PROVIDED MATERIAL:
--------------------------------

Lemma gen_data_traced (steps batchsize pos : Z) :
  traced (gen_data mnist steps batchsize pos)
         (λ es r,
            Forall (batch_call mnist steps batchsize pos) es
            ∧ r = match batch mnist steps batchsize pos with
                  | inl e => inl e
                  | inr b => inr (pair_of b)
                  end
            ∧ (∀ d, r = inr d →
                    n_calls is_present es = Z.to_nat batchsize
                    ∧ length es = (Z.to_nat batchsize + 2)%nat)).
Proof.
  unfold gen_data, batch.
  set (n := Z.to_nat batchsize).
  set (K := batch_call mnist steps batchsize pos).
  eapply traced_bind.
  - apply (traced_for _
             (λ j es acc,
                batch_list mnist steps pos (Z.of_nat j) (n - j) acc
                = batch_list mnist steps pos 0 n []
                ∧ Forall K es ∧ n_calls is_present es = j ∧ length es = j ∧ (j ≤ n)%nat)
             (λ es e, batch_list mnist steps pos 0 n [] = inl e ∧ Forall K es)).
    + intros j es acc Hj (Hb & HK & Hn & Hl & _).
      replace (n - j)%nat with (Datatypes.S (n - Datatypes.S j)) in Hb by lia.
      simpl in Hb. rewrite Z.add_0_l.
      eapply traced_bind; [apply PresentInput_run_traced| |].
      * intros es1 e [-> He]. simpl. unfold run_time in Hb.
        rewrite <- He in Hb. split; [done|].
        apply Forall_app. split; [done|]. repeat constructor.
        exists (Z.of_nat j). subst n. split; [lia|done].
      * intros es1 a [-> He]. apply traced_ret. rewrite app_nil_r.
        unfold run_time in Hb. rewrite <- He in Hb.
        replace (Z.of_nat j + 1) with (Z.of_nat (Datatypes.S j)) in Hb by lia.
        count.
        repeat split; try done; try lia.
        apply Forall_app. split; [done|]. repeat constructor.
        exists (Z.of_nat j). subst n. split; [lia|done].
    + rewrite Nat.sub_0_r. repeat split; try done. lia.
  - intros es e [He HK]. rewrite He. repeat split; try done.
  - intros es1 acc (Hb & HK & Hn & Hl & _). rewrite Nat.sub_diag in Hb. simpl in Hb.
    rewrite <- Hb.
    eapply traced_bind; [apply asarray_traced| |]; [by intros ? ? [_ ?]|].
    intros es2 a1 [-> [= ->]].
    eapply traced_bind; [apply asarray_traced| |]; [by intros ? ? [_ ?]|].
    intros es3 a2 [-> [= ->]].
    apply traced_ret. rewrite app_nil_r. count.
    repeat split; try done; try lia.
    apply Forall_app. split; [done|]. by repeat constructor.
Qed.



(** An empty batch: for [batchsize <= 0] no image is read, and both
    dictionaries hold [np.asarray([])]. *)
Theorem gen_data_empty_batch (steps batchsize pos : Z) (w : World) :
  batchsize ≤ 0 →
  (gen_data mnist steps batchsize pos w).2 = inr (pair_of (lib_asarray []))
  ∧ new_calls (gen_data mnist steps batchsize pos) w
    = [(c_asarray [], None); (c_asarray [], None)].
Proof.
  intros Hb. unfold new_calls, gen_data.
  replace (Z.to_nat batchsize) with 0%nat by lia. simpl.
  split; [done|]. rewrite <- app_assoc. by rewrite drop_app_length.
Qed.

End Batch.

End BatchFacts.

(** ** The training path, call by call *)

Module TrainingFacts.
Import Py OS Autoencoder Spec SpecFacts Trace TraceFacts BatchFacts.

Section Training.
Context {B : Backend} (mnist : Dataset).

Lemma n_iters_value : n_iters = 859.
Proof. reflexivity. Qed.

Lemma traced_one {A} (c : Call) (sem : Fs → Ext → Fs * Ext * result A) :
  traced (call c sem) (λ es r, es = [(c, outcome r)]).
Proof. by apply traced_call. Qed.


(** the calls of [gen_data] at a training position are training calls *)
Lemma batch_call_training (L : Dict * Dict → Prop) (pos : Z) (en : Entry) :
  0 ≤ pos → pos + n_examples ≤ n_examples * n_iters →
  batch_call mnist steps n_examples pos en → training_call mnist L en.
Proof.
  intros H0 H1. unfold batch_call, training_call. destruct en as [c o]. simpl.
  destruct c; try done.
  intros (-> & -> & k & Hk & ->). repeat split; try done.
  exists (pos + k). split; [lia|done].
Qed.

Lemma gen_data_training (L : Dict * Dict → Prop) (pos : Z) :
  0 ≤ pos → pos + n_examples ≤ n_examples * n_iters →
  traced (gen_data mnist steps n_examples pos)
         (λ es r, Forall (training_call mnist L) es
                  ∧ n_calls is_loss es = 0%nat ∧ n_calls is_run es = 0%nat
                  ∧ n_calls is_train es = 0%nat
                  ∧ ∀ d, r = inr d → on_batch mnist pos d).
Proof.
  intros H0 H1. eapply traced_weaken; [apply gen_data_traced|].
  intros es r (HK & Hr & _).
  assert (Hn : ∀ p, (∀ imgs pt t, p (c_PresentInput_run imgs pt t) = false) →
                    (∀ l, p (c_asarray l) = false) → n_calls p es = 0%nat).
  { intros p Hp1 Hp2. apply n_calls_none.
    eapply Forall_impl; [apply HK|]. intros [c o]. unfold batch_call. simpl.
    by destruct c. }
  repeat split; try (by apply Hn).
  - eapply Forall_impl; [apply HK|]. intros en. by apply batch_call_training.
  - intros d Hd. rewrite Hd in Hr. unfold on_batch.
    destruct (batch mnist steps n_examples pos) as [e|b]; [done|].
    injection Hr as ->. by exists b.
Qed.

Lemma train_entry (L : Dict * Dict → Prop) (i : Z) (d : Dict * Dict) (o : option exn) :
  0 ≤ i < n_iters → on_batch mnist (n_examples * i) d →
  training_call mnist L (c_sim_train d.1 d.2 2, o).
Proof. intros Hi Hd. split; [done|]. exists i. by destruct d. Qed.

Lemma loss_entry (L : Dict * Dict → Prop) (d : Dict * Dict) (o : option exn) :
  L d → training_call mnist L (c_sim_loss d.1 d.2 "mse", o).
Proof. intros Hd. split; [done|]. by destruct d. Qed.

Ltac shape :=
  repeat first [apply Forall_nil | apply Forall_cons; split | apply Forall_app; split];
  try done;
  try (by eapply train_entry); try (by eapply loss_entry; eauto).

Ltac fin := count; repeat split; count; try done; try lia; shape.

Lemma iter_body_traced (L : Dict * Dict → Prop) (opt : Optimizer) (e i : Z) (v : Vars) :
  0 ≤ i < n_iters →
  traced (iter_body mnist opt e i v)
         (λ es r, Forall (training_call mnist L) es
                  ∧ n_calls is_loss es = 0%nat ∧ n_calls is_run es = 0%nat
                  ∧ ∀ v', r = inr v' →
                          n_calls is_train es = 1%nat ∧ unchanged v v'
                          ∧ ∃ d, dicts v' = Some d ∧ on_batch mnist (n_examples * i) d).
Proof.
  intros Hi. unfold iter_body.
  eapply traced_bind; [apply traced_one| |].
  { intros es ? ->. fin. }
  intros es1 [] ->.
  eapply traced_bind; [apply (gen_data_training L (n_examples * i))| |];
    [unfold n_examples in *; lia|rewrite n_iters_value in *; unfold n_examples; lia| |].
  { intros es ? (HK & Hl & Hr & Ht & _). fin. }
  intros es2 d (HK & Hl & Hr & Ht & Hd). specialize (Hd d eq_refl).
  eapply traced_bind; [apply traced_one| |].
  { intros es ? ->. fin. }
  intros es3 [] ->.
  eapply traced_bind; [apply traced_one| |].
  { intros es ? ->. fin. }
  intros es4 t1 ->.
  eapply traced_bind; [apply traced_one| |].
  { intros es ? ->. fin. }
  intros es5 t2 ->.
  eapply traced_bind; [apply traced_one| |].
  { intros es ? ->. fin. }
  intros es6 [] ->. apply traced_ret. rewrite app_nil_r.
  fin; simplify_eq; try done. by exists d.
Qed.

--------------------------------

PROBLEM: From the entries, copy every line in which the word "with" occurs.

RESULT OF THE TASK:
            ∧ r = match batch mnist steps batchsize pos with
      replace (n - j)%nat with (Datatypes.S (n - Datatypes.S j)) in Hb by lia.
        replace (Z.of_nat j + 1) with (Z.of_nat (Datatypes.S j)) in Hb by lia.
  replace (Z.to_nat batchsize) with 0%nat by lia. simpl.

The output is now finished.